Exercise aim - The listing below holds a line with "(for_ body (pre ++ x :: post)).2 = Raise e." and a later line with "Proof. intros H.". Write out those two lines and every line between them, exactly, and nothing else.

Data -
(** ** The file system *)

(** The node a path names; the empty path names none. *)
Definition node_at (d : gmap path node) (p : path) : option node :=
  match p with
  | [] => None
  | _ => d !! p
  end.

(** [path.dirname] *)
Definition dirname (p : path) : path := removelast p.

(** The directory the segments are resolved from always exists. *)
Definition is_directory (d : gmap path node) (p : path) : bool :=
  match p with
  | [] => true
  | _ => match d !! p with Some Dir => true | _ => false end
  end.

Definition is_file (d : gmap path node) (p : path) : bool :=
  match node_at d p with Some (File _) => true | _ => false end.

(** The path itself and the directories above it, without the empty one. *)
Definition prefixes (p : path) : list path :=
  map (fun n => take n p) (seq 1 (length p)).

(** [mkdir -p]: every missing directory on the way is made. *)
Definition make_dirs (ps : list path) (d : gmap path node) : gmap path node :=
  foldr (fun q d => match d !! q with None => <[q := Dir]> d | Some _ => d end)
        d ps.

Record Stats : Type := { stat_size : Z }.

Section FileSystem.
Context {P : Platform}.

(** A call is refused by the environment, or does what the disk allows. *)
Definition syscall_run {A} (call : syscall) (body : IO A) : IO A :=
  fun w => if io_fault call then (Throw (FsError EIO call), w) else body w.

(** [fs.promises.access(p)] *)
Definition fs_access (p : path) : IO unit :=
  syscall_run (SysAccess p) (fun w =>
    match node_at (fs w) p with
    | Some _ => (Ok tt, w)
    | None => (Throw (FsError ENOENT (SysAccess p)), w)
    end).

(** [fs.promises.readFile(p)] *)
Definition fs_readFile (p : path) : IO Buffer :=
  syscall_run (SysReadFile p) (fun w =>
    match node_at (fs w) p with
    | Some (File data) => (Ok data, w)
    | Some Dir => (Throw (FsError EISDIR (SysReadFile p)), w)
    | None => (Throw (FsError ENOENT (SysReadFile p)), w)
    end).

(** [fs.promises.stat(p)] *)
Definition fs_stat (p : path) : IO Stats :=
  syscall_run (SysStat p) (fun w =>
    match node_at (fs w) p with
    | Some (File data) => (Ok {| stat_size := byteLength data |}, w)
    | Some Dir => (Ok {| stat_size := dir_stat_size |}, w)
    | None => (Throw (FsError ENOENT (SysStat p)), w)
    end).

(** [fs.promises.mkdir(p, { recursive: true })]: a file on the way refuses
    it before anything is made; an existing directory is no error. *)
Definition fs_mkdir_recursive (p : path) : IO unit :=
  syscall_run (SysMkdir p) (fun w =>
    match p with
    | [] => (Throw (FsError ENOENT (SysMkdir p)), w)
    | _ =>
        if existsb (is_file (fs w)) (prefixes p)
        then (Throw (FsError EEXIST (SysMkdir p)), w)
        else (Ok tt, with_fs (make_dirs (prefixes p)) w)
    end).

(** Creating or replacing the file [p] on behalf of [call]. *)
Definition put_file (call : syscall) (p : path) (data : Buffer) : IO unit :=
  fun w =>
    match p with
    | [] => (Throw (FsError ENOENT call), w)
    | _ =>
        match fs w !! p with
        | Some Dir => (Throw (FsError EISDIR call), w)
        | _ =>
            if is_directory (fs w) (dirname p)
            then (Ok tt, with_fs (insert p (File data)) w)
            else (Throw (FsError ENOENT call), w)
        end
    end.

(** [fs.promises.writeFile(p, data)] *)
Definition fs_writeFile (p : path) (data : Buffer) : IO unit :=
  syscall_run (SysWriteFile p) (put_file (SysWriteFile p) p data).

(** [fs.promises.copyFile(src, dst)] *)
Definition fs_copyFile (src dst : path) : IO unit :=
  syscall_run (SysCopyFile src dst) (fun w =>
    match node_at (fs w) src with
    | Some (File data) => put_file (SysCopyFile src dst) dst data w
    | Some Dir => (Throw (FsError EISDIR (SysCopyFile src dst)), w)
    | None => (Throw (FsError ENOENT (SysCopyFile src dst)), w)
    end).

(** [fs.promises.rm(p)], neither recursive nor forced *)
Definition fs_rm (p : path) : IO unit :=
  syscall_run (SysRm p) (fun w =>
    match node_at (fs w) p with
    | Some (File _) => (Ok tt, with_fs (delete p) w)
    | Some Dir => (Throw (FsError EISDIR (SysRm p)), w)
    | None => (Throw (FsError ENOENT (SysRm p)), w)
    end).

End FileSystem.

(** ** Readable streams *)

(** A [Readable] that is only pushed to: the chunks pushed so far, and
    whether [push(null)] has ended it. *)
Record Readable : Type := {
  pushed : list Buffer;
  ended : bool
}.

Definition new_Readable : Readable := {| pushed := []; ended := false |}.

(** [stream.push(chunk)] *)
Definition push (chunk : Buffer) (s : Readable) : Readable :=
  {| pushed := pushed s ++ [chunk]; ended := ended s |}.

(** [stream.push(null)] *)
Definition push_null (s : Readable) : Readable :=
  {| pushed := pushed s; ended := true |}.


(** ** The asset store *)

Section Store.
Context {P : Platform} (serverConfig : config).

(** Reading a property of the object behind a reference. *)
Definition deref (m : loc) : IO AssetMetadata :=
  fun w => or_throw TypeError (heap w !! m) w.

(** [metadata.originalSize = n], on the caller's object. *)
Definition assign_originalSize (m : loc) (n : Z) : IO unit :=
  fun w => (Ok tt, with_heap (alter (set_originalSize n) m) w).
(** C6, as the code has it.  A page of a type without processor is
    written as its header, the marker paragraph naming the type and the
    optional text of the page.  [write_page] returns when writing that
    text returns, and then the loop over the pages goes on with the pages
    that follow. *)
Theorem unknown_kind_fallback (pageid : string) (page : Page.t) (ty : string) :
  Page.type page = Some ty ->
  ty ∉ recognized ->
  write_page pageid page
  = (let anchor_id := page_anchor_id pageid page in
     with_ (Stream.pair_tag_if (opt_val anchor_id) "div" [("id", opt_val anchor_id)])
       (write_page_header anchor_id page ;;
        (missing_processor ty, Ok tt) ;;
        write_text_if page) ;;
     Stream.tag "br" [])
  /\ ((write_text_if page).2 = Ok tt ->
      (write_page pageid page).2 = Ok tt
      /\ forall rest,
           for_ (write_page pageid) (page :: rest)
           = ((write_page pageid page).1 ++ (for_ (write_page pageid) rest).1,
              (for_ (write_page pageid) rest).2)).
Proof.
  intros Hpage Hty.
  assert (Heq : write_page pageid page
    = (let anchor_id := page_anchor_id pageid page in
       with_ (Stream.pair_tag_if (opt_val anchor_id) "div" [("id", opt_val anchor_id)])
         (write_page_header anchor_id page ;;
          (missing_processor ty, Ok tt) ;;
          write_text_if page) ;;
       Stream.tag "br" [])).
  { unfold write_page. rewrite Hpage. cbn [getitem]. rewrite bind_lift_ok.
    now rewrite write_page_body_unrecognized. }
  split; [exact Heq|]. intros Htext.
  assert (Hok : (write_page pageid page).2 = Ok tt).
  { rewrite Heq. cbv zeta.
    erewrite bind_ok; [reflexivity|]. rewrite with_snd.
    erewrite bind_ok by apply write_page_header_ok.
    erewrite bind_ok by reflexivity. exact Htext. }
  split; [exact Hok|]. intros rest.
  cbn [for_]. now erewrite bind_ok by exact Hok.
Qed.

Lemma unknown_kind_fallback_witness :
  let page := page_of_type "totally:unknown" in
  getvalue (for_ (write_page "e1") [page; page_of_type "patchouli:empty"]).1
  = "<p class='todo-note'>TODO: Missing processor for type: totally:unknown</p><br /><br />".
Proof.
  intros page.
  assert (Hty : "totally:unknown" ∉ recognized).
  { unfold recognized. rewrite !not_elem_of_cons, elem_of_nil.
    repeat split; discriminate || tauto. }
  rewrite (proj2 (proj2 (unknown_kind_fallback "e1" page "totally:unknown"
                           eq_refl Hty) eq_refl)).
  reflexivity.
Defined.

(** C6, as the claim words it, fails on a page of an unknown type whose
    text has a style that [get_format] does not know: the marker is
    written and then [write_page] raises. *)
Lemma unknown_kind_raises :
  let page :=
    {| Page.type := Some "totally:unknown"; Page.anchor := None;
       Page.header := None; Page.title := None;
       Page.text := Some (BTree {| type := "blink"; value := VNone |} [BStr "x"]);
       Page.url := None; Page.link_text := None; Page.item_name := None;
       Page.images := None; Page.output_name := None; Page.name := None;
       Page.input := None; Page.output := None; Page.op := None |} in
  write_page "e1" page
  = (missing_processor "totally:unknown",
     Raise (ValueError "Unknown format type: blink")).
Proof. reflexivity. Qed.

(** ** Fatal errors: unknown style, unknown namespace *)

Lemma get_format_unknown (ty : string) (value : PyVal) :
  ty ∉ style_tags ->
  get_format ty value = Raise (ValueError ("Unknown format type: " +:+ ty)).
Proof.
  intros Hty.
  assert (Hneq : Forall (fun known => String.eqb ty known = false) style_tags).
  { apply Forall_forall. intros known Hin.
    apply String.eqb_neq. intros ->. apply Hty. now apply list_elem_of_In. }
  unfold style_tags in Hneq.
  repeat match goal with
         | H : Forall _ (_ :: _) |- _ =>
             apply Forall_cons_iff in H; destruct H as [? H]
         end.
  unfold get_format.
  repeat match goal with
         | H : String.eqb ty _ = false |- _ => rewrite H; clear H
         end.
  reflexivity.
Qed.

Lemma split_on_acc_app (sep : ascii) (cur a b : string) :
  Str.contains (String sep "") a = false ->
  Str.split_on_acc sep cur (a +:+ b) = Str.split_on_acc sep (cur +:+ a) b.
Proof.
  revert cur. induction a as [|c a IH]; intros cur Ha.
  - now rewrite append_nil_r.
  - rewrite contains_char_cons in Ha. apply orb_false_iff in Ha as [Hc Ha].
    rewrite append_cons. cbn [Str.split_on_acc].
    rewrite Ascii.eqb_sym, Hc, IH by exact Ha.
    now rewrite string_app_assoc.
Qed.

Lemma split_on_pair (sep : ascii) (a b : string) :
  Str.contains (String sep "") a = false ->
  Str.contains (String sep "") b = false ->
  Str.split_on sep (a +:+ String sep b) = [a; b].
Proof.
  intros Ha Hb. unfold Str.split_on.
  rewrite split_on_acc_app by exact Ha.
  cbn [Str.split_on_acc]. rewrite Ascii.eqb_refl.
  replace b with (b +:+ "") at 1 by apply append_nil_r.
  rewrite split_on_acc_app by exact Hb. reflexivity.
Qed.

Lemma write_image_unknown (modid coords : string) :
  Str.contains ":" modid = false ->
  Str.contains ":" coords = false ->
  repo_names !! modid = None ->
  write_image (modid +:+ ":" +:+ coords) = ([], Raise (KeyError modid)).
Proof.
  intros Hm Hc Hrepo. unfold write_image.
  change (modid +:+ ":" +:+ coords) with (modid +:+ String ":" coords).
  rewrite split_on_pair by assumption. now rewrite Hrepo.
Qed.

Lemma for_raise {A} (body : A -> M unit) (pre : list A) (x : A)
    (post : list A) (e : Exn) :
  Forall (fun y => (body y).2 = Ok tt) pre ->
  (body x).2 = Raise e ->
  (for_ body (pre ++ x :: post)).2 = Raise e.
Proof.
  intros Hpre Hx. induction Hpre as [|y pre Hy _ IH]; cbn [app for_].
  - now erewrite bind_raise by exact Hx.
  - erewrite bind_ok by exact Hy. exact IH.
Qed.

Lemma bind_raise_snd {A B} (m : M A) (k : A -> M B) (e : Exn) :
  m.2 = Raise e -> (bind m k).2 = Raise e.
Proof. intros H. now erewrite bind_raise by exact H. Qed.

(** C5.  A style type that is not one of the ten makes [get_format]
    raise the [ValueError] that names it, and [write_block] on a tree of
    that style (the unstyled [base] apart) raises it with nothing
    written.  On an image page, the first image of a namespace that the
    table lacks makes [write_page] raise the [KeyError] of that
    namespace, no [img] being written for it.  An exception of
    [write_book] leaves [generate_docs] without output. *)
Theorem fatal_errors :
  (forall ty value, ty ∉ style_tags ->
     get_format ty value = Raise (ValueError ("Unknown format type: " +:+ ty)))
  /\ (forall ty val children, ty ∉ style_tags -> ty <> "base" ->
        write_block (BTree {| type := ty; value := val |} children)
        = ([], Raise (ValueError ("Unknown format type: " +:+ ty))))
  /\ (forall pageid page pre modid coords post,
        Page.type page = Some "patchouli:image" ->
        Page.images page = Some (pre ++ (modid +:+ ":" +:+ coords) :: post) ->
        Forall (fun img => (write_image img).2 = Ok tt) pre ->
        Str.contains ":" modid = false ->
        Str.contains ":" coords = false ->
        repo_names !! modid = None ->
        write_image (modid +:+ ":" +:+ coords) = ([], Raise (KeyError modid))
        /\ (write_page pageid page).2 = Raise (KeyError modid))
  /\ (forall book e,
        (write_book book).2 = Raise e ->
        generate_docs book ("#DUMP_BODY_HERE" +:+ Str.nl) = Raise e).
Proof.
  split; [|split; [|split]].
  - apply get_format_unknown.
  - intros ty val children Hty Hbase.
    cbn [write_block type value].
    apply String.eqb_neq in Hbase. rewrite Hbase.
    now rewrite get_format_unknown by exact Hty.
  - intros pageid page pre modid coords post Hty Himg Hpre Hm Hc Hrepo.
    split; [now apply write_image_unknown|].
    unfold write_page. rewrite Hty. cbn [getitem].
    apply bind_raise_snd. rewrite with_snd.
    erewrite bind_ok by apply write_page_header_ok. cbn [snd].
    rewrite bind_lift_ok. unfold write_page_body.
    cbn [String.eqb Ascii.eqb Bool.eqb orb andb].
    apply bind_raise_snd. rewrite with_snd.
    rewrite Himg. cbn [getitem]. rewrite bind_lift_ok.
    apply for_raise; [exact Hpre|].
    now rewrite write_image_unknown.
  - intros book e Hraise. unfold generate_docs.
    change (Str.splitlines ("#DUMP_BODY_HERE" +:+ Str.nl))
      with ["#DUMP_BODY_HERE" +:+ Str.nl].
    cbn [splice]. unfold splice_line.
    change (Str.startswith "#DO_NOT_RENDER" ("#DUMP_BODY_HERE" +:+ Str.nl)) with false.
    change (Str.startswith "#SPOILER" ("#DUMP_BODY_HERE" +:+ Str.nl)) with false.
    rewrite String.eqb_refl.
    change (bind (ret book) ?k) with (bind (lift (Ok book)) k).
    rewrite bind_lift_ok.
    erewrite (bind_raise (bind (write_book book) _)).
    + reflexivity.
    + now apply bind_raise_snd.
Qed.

Task output -
  (for_ body (pre ++ x :: post)).2 = Raise e.
Proof.
  intros Hpre Hx. induction Hpre as [|y pre Hy _ IH]; cbn [app for_].
  - now erewrite bind_raise by exact Hx.
  - erewrite bind_ok by exact Hy. exact IH.
Qed.

Lemma bind_raise_snd {A B} (m : M A) (k : A -> M B) (e : Exn) :
  m.2 = Raise e -> (bind m k).2 = Raise e.
Proof. intros H. now erewrite bind_raise by exact H. Qed.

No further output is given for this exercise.